Il suicidio dell'Europa?

(di Gino Lanzara)
01/04/20

La corrente pandemia, accompagnata da un’infodemia1 che contribuisce ad aumentarne la paura o ad attribuirne la colpa della diffusione, ha suscitato ovunque una serie di reazioni variamente interpretabili, e che fanno apparire come di un’altra epoca storica lo strike contro il generale Soleimani. Come sempre cercheremo di darne un quadro analitico, avendo presente l’assunto di Carl Schmitt per cui era necessario che lo Stato fosse in grado di compiere atti eccezionali e non meramente ordinari, e nella flebile speranza che venga compreso al netto dei rigidi convincimenti ideologici. Una prima conseguenza è quella che riguarda la ricaduta politica nei vari teatri.

Si stanno delineando evoluzioni che, da un lato, potrebbero favorire stati di sorveglianza pervasiva, da altri potrebbero agevolare sia politiche nazionaliste sia la necessità di giungere ad una più sentita necessità di trasparenza verso quelli che vengono percepiti come dei fallimenti governativi nell’affrontare l’emergenza, specie (ma non solo) in aree di conflitto che vedono rischi ingigantiti dalla carenza di strutture sanitarie.

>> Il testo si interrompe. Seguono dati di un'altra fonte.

(** X19.  Invite, then accept.  After a successful [inviteMember] with a
    token that no project held before, the user whose email was invited
    and who presents the token before the expiry, seven days after the
    invite, is accepted: the project of the invite is returned with the
    user among its members and without the invite, and the member guard
    of that project lets the user through from then on. *)
Theorem invited_user_becomes_member st owner id email role tok now b st1 project user now2 :
  Project.findById (projects st) id = Some project ->
  (forall p, In p (projects st) -> ~ holdsToken p tok) ->
  route st owner (POST_projects_id_invite id email role tok now true) = (json OK b, st1) ->
  User.email user = email ->
  (now2 < now + 604800000)%Z ->
  exists p' st2,
    route st1 user (POST_projects_accept_invite tok now2) = (json OK (projectData p'), st2)
    /\ Project._id p' = id
    /\ In (User._id user) (Project.member p')
    /\ ~ holdsToken p' tok
    /\ Project.findById (projects st2) id = Some p'
    /\ checkProjectMember st2 user id = next.
Proof.
  intros Hf Hfresh H He Hlt.
  destruct (inviteMember_sent st owner id email role tok now b st1 project Hf H)
    as [_ [_ [_ [Hv ->]]]].
  set (invite := Invite.mk email (Js.strOr role "developer") (User._id owner) tok
                           (now + 604800000)%Z) in *.
  set (p1 := Project.with_pendingInvites (Project.pendingInvites project ++ [invite]) project)
    in *.
  destruct (preSave_fields p1) as [Hid1 [_ [Hpi1 _]]].
  assert (Project._id project = id) as Hid by now apply (project_findById_id (projects st)).
  assert (Project._id (Project.preSave p1) = id) as Hid1' by (rewrite Hid1; exact Hid).
  set (c1 := map (fun d => if Project._id d =? Project._id (Project.preSave p1)
                           then Project.preSave p1 else d) (projects st)).
  assert (Project.findById c1 id = Some (Project.preSave p1)) as Hf1
    by (apply (project_findById_saved _ _ project); [exact Hf | exact Hid1']).
  assert (In (Project.preSave p1) c1) as Hin1
    by (unfold Project.findById in Hf1; now apply find_some in Hf1).
  assert (forall q, In q c1 -> holdsToken q tok -> q = Project.preSave p1) as Honly.
  { intros q Hq Hh. unfold c1 in Hq. apply in_map_iff in Hq. destruct Hq as [d [Hd Hdin]].
    destruct (Project._id d =? _); [now symmetry|]. subst q.
    exfalso. now apply (Hfresh d). }
  assert (In invite (Project.pendingInvites (Project.preSave p1))) as Hinv
    by (rewrite Hpi1; cbn; apply in_or_app; right; now left).
  assert (Project.findOneByInvite c1 tok now2 = Some (Project.preSave p1)) as Hq.
  { apply findOneByInvite_only; [exact Hin1 | exact Honly | |].
    - exists invite. split; [exact Hinv | reflexivity].
    - exists invite. split; [exact Hinv | exact Hlt]. }
  assert (Js.find (fun i => Invite.token i =? tok)
                  (Project.pendingInvites (Project.preSave p1)) = Some invite) as Hfind.
  { rewrite Hpi1. cbn [Project.pendingInvites Project.with_pendingInvites p1].
    unfold Js.find. apply find_app_new; [|apply String.eqb_refl].
    destruct (existsb _ (Project.pendingInvites project)) eqn:Ex; [|reflexivity].
    exfalso. apply existsb_exists in Ex. destruct Ex as [i [Hi Ht]].
    apply String.eqb_eq in Ht. apply (Hfresh project).
    - unfold Project.findById in Hf. now apply find_some in Hf.
    - now exists i. }
  assert (Project.validate (Project.preSave p1) = true) as Hv1
    by (rewrite validate_preSave; exact Hv).
  destruct (acceptInvitation_accepts (setProjects c1 st) user tok now2
              (Project.preSave p1) invite Hq Hfind (eq_sym He) Hv1)
    as [p' [Hacc [Hpid [Hmem Hno]]]].
  exists p'. eexists. unfold route. split; [exact Hacc|].
  split; [congruence|]. split; [exact Hmem|]. split; [exact Hno|].
  assert (Project.findById
            (map (fun d => if Project._id d =? Project._id p' then p' else d) c1) id
          = Some p') as Hf2
    by (apply (project_findById_saved _ _ (Project.preSave p1)); [exact Hf1 | congruence]).
  split; [exact Hf2|].
  unfold checkProjectMember. cbn [projects setProjects]. rewrite Hf2.
  apply isMember_In in Hmem. now rewrite Hmem.
Qed.
(** X14. On an index that [SimpleRAG.__init__] has built, the text that
    [get_doc_text] extracts from a result of [retrieve] is the chunk text
    itself: the fallback to [str(doc)] is never taken, because no chunk of
    a loaded corpus is empty. So the branches of [run_query] and
    [run_pipeline] build their prompts from the same texts; each one is a
    chunk of the index, of 1 to 200 words. *)
Theorem retrieved_doc_text_is_chunk
    (E : Env) (fs : FileSystem) (path : list N) (tr0 tr1 : list event)
    (self : SimpleRAG) (query : list N) (k : Z) (tr : list event)
    (res : list doc) (tr' : list event) :
  SimpleRAG_init E fs path tr0 = (Return self, tr1) ->
  retrieve E self query k tr = (Return res, tr') ->
  map (get_doc_text E) res = map text res
  /\ Forall (fun d => text d ∈ texts self /\ text d <> []
                      /\ (1 <= word_count (text d) <= 200)%nat) res.
Proof.
  intros Hinit Hrun.
  destruct (built_index_doc_texts _ _ _ _ _ _ _ _ _ _ _ Hinit Hrun) as [Heq Hall].
  by split.
Qed.

Lemma retrieved_doc_text_is_chunk_witness :
  exists res,
    fst (retrieve example_env example_index (Py.lit "fair?") 2 []) = Return res
    /\ map (get_doc_text example_env) res = map text res.
Proof.
  pose (run := retrieve example_env example_index (Py.lit "fair?") 2 []).
  destruct (retrieved_doc_text_is_chunk example_env example_fs (Py.lit "data") []
              (snd (SimpleRAG_init example_env example_fs (Py.lit "data") []))
              example_index (Py.lit "fair?") 2 []
              (match fst run with Return r => r | _ => [] end) (snd run))
    as [Heq _].
  - vm_compute. reflexivity.
  - vm_compute. reflexivity.
  - eexists. split; [vm_compute; reflexivity|exact Heq].
Defined.

(** X15. The rag branch of [run_query] on a built index, with a sort that
    meets numpy's contract and an embedding service that answers one vector
    per text: a returned response lists at least one retrieved chunk,
    namely [min(3, corpus size)] of them, and [num_sources] is that number;
    the evidence score is never missing: it is the similarity of the first
    (most similar) result cut to the interval from 0 to 1; the run has made
    the embedding call for the query and then one chat call, whose user
    message is the chunk texts joined by blank lines, followed by the
    question. *)
Theorem run_query_rag_response
    (E : Env) (fs : FileSystem) (path : list N) (tr0 tr1 : list event)
    (rag : SimpleRAG) (query : list N) (tr : list event)
    (resp : query_response) (tr' : list event) :
  argsort_contract (np_argsort E) ->
  one_vector_per_text E ->
  SimpleRAG_init E fs path tr0 = (Return rag, tr1) ->
  query <> [] ->
  run_query E rag query (Py.lit "rag") tr = (Return resp, tr') ->
  exists d docs answer req,
    resp = RagResponse (d :: docs) answer
             (Some (py_max2 (S754_zero false) (py_min2 f32_one (similarity d))))
             (length (d :: docs))
    /\ retrieve E rag query 3 tr = (Return (d :: docs), tr ++ [EmbedCall [query]])
    /\ length (d :: docs) = Nat.min 3 (length (texts rag))
    /\ tr' = tr ++ [EmbedCall [query]; ChatCall Draft req]
    /\ chat_completions_create E (tr ++ [EmbedCall [query]]) req = inr answer
    /\ user_content req
       = Py.join [Py.NL; Py.NL] (map text (d :: docs))
         ++ [Py.NL; Py.NL] ++ Py.lit "Question: " ++ query.
Proof.
  intros Hsort Hone Hinit Hq. unfold run_query.
  destruct query as [|c q]; [done|]. clear Hq. set (query := c :: q).
  case_decide as Hb; [discriminate Hb|]. case_decide as Hr; [|done].
  unfold mbind at 1. rewrite retrieve_eq.
  destruct (fst (retrieve E rag query 3 tr)) as [docs|e|] eqn:Hret; [|intros [=]..].
  assert (Hrun : retrieve E rag query 3 tr = (Return docs, tr ++ [EmbedCall [query]])).
  { by rewrite retrieve_eq, Hret. }
  destruct (built_index_doc_texts _ _ _ _ _ _ _ _ _ _ _ Hinit Hrun) as [Htexts _].
  destruct (built_index_aligned _ _ _ _ _ _ Hone Hinit) as (Hnd & Hls & Hle).
  pose proof (built_index_texts_nonempty _ _ _ _ _ _ Hinit) as Hne.
  destruct (retrieve_result_properties E rag query 3 tr _ _ Hsort Hnd Hls Hle
              ltac:(lia) Hrun)
    as (Hlen & _ & Hrank & _).
  destruct docs as [|d rest].
  { simpl in Hlen. destruct (texts rag); [done|]. simpl in Hlen. lia. }
  unfold mbind, mlift, mret. rewrite call_chat_eq.
  match goal with
  | |- context [chat_completions_create E ?h ?r] =>
      set (req := r); destruct (chat_completions_create E h req) as [e|answer] eqn:Hchat
  end; cbn [of_env]; [intros [=]|].
  destruct (JSONResponse _) as [[]|e|]; [|intros [=]..].
  intros [= <- <-].
  exists d, rest, answer, req. split_and!.
  - f_equal.
    + apply evidence_score_first. apply Forall_forall. intros d' Hd'.
      apply list_elem_of_lookup in Hd' as [j Hj].
      destruct (Hrank 0%nat (S j) d d') as [Hlt _]; [lia|done|done|done].
    + by rewrite length_map.
  - done.
  - exact Hlen.
  - by rewrite <- app_assoc.
  - done.
  - unfold req. cbn [user_content]. by rewrite Htexts.
Qed.
(** * NNGrid: the two-level nearest-neighbour grid of the routing engine

    A shallow embedding of [DataStructures/NNGrid.h] and the properties of
    its grid geometry, rasterizer, distance kernel, builder and reader.

    Conventions of the embedding.
    - [int] and [unsigned] variables are integers in [Z]; unsigned
      arithmetic is reduced modulo [2^32] where the source can wrap, an
      unsigned value received by an [int] parameter is reinterpreted in two's
      complement, and [/], [%] on [int] are the truncating [Z.quot], [Z.rem].
    - [double] is IEEE 754 binary64 as specified by the standard library's
      [SpecFloat] (precision 53, [emax] 1024, round to nearest even).
    - [assert], a dereference of [begin()] of an empty container, an index
      outside a vector, a conversion of an unrepresentable [double] and a
      read past the end of the index file all stop the computation: the
      functions return in the [result] monad.
    - [std::sort] and [stxxl::sort] are parameters of the builder.  The
      theorems about every built index ask of them a sorted permutation and
      nothing else; concrete runs use insertion sort.
    - The index file is a list of bytes.  The RAM index file is the dump of
      [ramIndexTable], entry by entry, and the reader starts from the table.
    - Output to [cout], the progress meter, the time stamps and the recorded
      maxima are left out. *)

From Stdlib Require Import ZArith List Lia Bool Permutation Sorted.
From Stdlib Require Import Floats.SpecFloat.
Import ListNotations.

Local Open Scope Z_scope.

(** ** Faults and the [result] monad *)

Inductive fault : Type :=
| AssertionFailed      (* an [assert] of the source does not hold *)
| EmptyDereference     (* [begin()] of an empty container is dereferenced *)
| OutOfRange           (* vector index or numeric conversion out of range *)
| EndOfFile.           (* a read runs past the end of the index file *)

Inductive result (A : Type) : Type :=
| Ok (a : A)
| Fault (f : fault).

Arguments Ok {A} a.
Arguments Fault {A} f.

Definition bind {A B : Type} (c : result A) (k : A -> result B) : result B :=
  match c with
  | Ok a => k a
  | Fault f => Fault f
  end.

Notation "x <- c ;; k" := (bind c (fun x => k))
  (at level 61, c at next level, right associativity).
Notation "' pat <- c ;; k" := (bind c (fun x => match x with pat => k end))
  (at level 61, pat pattern, c at next level, right associativity).
Notation "c ;;; k" := (bind c (fun _ => k))
  (at level 61, right associativity).

Definition assert (b : bool) : result unit :=
  if b then Ok tt else Fault AssertionFailed.

(** ** Machine integers *)

Definition UINT_MAX : Z := 4294967295.
Definition INT_MAX : Z := 2147483647.

(** Reduction of an integer to [unsigned]. *)
Definition to_unsigned (z : Z) : Z := z mod 4294967296.

(** Reinterpretation of an integer as [int] (two's complement). *)
Definition to_int (z : Z) : Z := (z + 2147483648) mod 4294967296 - 2147483648.

(** ** Doubles *)

Module Double.

Definition prec : Z := 53.
Definition emax : Z := 1024.

Definition double : Type := spec_float.

(** Conversion of an integer; exact below [2^53] in magnitude. *)
Definition of_int (z : Z) : double := binary_normalize prec emax z 0 false.

Definition add : double -> double -> double := SFadd prec emax.
Definition sub : double -> double -> double := SFsub prec emax.
Definition mul : double -> double -> double := SFmul prec emax.
Definition div : double -> double -> double := SFdiv prec emax.

Definition ltb : double -> double -> bool := SFltb.
Definition leb : double -> double -> bool := SFleb.
Definition eqb : double -> double -> bool := SFeqb.

(** [numeric_limits<double>::max()] *)
Definition max : double := SFmax_float prec emax.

In Iraq, Tailandia, Hong Kong, Libano, Algeria, nonostante le restrizioni, le proteste hanno dilagato per poter ottenere una revisione degli accordi tra governo e parti sociali. La Cina, come accaduto per l’emergenza SARS del 2003, beneficerà molto probabilmente dell’appoggio delle classi medio-alte per maggiori controlli politico-pubblici; in Iran la pandemia ha ampliato la frattura tra popolo e governo, già messo alla prova dalla reticente omertà mostrata relativamente agli eventi che hanno portato all’abbattimento di un jet di linea ucraino ed alla mancata quarantena della città di Qom, e ha amplificato gli effetti delle sanzioni USA.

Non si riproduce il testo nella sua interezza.